All investors share equally in a return of capital dividend. The lawsuit uses this example to illustrate: Virtu LLC makes a $100 million pro rata cash distribution to all its unitholders. Virtu Inc. would get $60 million to pass along. Viola and the other private unitholders would collect the other $40 million.
But the lawsuit contends that if Viola and the board he controls instead caused Virtu Inc. to spend that $60 million in excess cash on stock repurchases, not dividends, the Class A stockholders would instead receive 60 percent of the value of their share of the repurchases, or $36 million. That is, 60 percent of the $60 million.
Viola and the private unitholders would receive $40 million from the initial pro rata distribution plus an additional $24 million, or 40 percent of the value of the $60 million in repurchases.
“In other words,” the lawsuit says, “Class A stockholders only receive $36 million of value, even though they have a 60 percent economic interest in Virtu LLC, whereas Viola and the private unitholders receive $64 million of value ($40 million plus $24 million), even though they only have a 40 percent economic interest in Virtu LLC.”
The repurchases also reduce the number of Virtu LLC units, raising the value of the remaining units value.
Since 2020, the board has chosen to “approve ever-increasing stock repurchases that benefit Viola with money that should have gone solely to Class A shareholders,” the suit says. Nor, it says, did Viola or Cifu disclose that they “planned to use Virtu’s complex UP-C structure to configure Virtu’s buyback program in a way that diverted wealth disproportionately to themselves.”
No trial date has been set in the pension fund case.
At the same time, Viola’s financial empire is under assault by the U.S. Securities and Exchange Commission, which has accused Virtu Financial Inc. and its broker-dealer subsidiary Virtu Americas LLC (VAL) of pulling off a sophisticated fraud that misled its many customers.
The SEC is asking a federal judge in Manhattan to order the Virtu entities to disgorge all ill-gotten gains, plus prejudgment interest and “appropriate civil penalties.”
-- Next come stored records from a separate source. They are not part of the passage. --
Lemma C9_failures_leave_store_witness :
  fst (Pay "p2" demo_paid 1 60000 "rent") = demo_paid /\
  fst (Reject demo_paid "nope") = demo_paid /\
  exists added,
    elems (accounts (mkService 1 (Some [mkAccount 1 "+992928885522" 0]) (Some []) (Some [])))
    = elems (accounts made_Service) ++ added.
Proof.
  destruct (C9_failures_leave_store demo_paid) as (_ & _ & HP & HR & _).
  destruct (C9_failures_leave_store made_Service) as (_ & _ & _ & _ & _ & _ & _ & _ & _ & _ & HI).
  split; [apply (HP "p2" 1 60000 "rent" ErrNotEnoughBalance); reflexivity|].
  split; [apply (HR "nope" ErrPaymentNotFound); reflexivity|].
  apply (HI (Some (ExportToFile test_export_full)) _
            (Some (Sentinel ErrAmountMustBePositive)) eq_refl).
Defined.

(** ** The effect of a call of the ledger core *)

Lemma Pay_effect (uuid : string) (s : Service) (accountID : Z) (amount : Money)
  (category : PaymentCategory) (o : ledger_op) :
  ledger_effect s o (fst (Pay uuid s accountID amount category)) 0.
Proof.
  unfold Pay. destruct (amount <=? 0) eqn:E; [apply eff_none; reflexivity|].
  apply Z.leb_gt in E.
  destruct (last_index _ _) as [i|]; [|apply eff_none; reflexivity].
  destruct (nth_error _ i) as [account|] eqn:Hn; [|apply eff_none; reflexivity].
  destruct (acc_Balance account <? amount) eqn:E2; [apply eff_none; reflexivity|].
  apply Z.ltb_ge in E2.
  apply (eff_pay s o _ i account
           (mkPayment uuid accountID amount category PaymentStatusInProgress));
    simpl; try assumption; try reflexivity.
  apply elems_upd_slice.
Qed.

Lemma ledger_step_effect (s : Service) (o : ledger_op) :
  ledger_effect s o (ledger_step s o) (deposited s o).
Proof.
  destruct o as [phone|accountID amount|uuid accountID amount category|paymentID
                |uuid paymentID|uuid paymentID name|uuid favoriteID
                |uuid paymentID name|uuid favoriteID]; simpl.
  - unfold RegisterAccount. destruct (existsb _ _); [apply eff_none; reflexivity|].
    apply (eff_register s _ _ (mkAccount (wrap64 (nextAccountID s + 1)) phone 0));
      reflexivity.
  - unfold Deposit. destruct (amount <=? 0) eqn:E; [apply eff_none; reflexivity|].
    apply Z.leb_gt in E.
    destruct (last_index _ _) as [i|] eqn:Hi; [|apply eff_none; reflexivity].
    destruct (last_index_Some _ _ _ Hi) as (account & Hn & _).
    apply (eff_deposit s accountID amount i account); simpl; try assumption;
      try reflexivity.
    apply elems_upd_slice.
  - apply Pay_effect.
  - unfold Reject, FindPaymentByID.
    destruct (first_index _ (elems (payments s))) as [pi|] eqn:Hp;
      [|apply eff_none; reflexivity].
    destruct (nth_error _ pi) as [payment|] eqn:Hn; [|apply eff_none; reflexivity].
    unfold FindAccountByID.
    destruct (first_index _ (elems (accounts s))) as [ai|] eqn:Ha;
      [|apply eff_none; reflexivity].
    destruct (first_index_Some _ _ _ Ha) as (account & Hna & _).
    apply (eff_reject s paymentID pi payment ai account); simpl; try assumption;
      apply elems_upd_slice.
  - unfold Repeat. destruct (FindPaymentByID _ _); [|apply eff_none; reflexivity].
    destruct (nth_error _ _); [apply Pay_effect|apply eff_none; reflexivity].
  - unfold FavoritePayment. destruct (existsb _ _); [apply eff_none; reflexivity|].
    destruct (FindPaymentByID _ _); [|apply eff_none; reflexivity].
    destruct (nth_error _ _); apply eff_none; reflexivity.
  - unfold PayFromFavorite.
    destruct (FindFavoriteByID _ _); [|apply eff_none; reflexivity].
    destruct (nth_error _ _); [apply Pay_effect|apply eff_none; reflexivity].
  - unfold ServiceGo.FavoritePayment.
    destruct (existsb _ _); [apply eff_none; reflexivity|].
    destruct (FindPaymentByID _ _); [|apply eff_none; reflexivity].
    destruct (nth_error _ _); apply eff_none; reflexivity.
  - unfold ServiceGo.PayFromFavorite.
    destruct (FindFavoriteByID _ _); [|apply eff_none; reflexivity].
    destruct (nth_error _ _); [|apply eff_none; reflexivity].
    unfold Repeat. destruct (FindPaymentByID _ _); [|apply eff_none; reflexivity].
    destruct (nth_error _ _); [apply Pay_effect|apply eff_none; reflexivity].
Qed.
No dollar amounts were mentioned, but they appear to be formidable, The SEC complaint states that Virtu Americas processes an astonishing “25 percent of market orders placed by retail investors in the U.S.”
“Defendants repeatedly – and falsely – told their institutional customers and the public that VAL used “information barriers” and “systemic separation between business groups” in order to safeguard these customers’ MNPI [material, nonpublic information]. In fact, VAL did not place this information behind information barriers that safeguarded MNPI.”
U.S. District Judge John Koeltl ordered both sides to be ready for a jury trial by Dec. 15.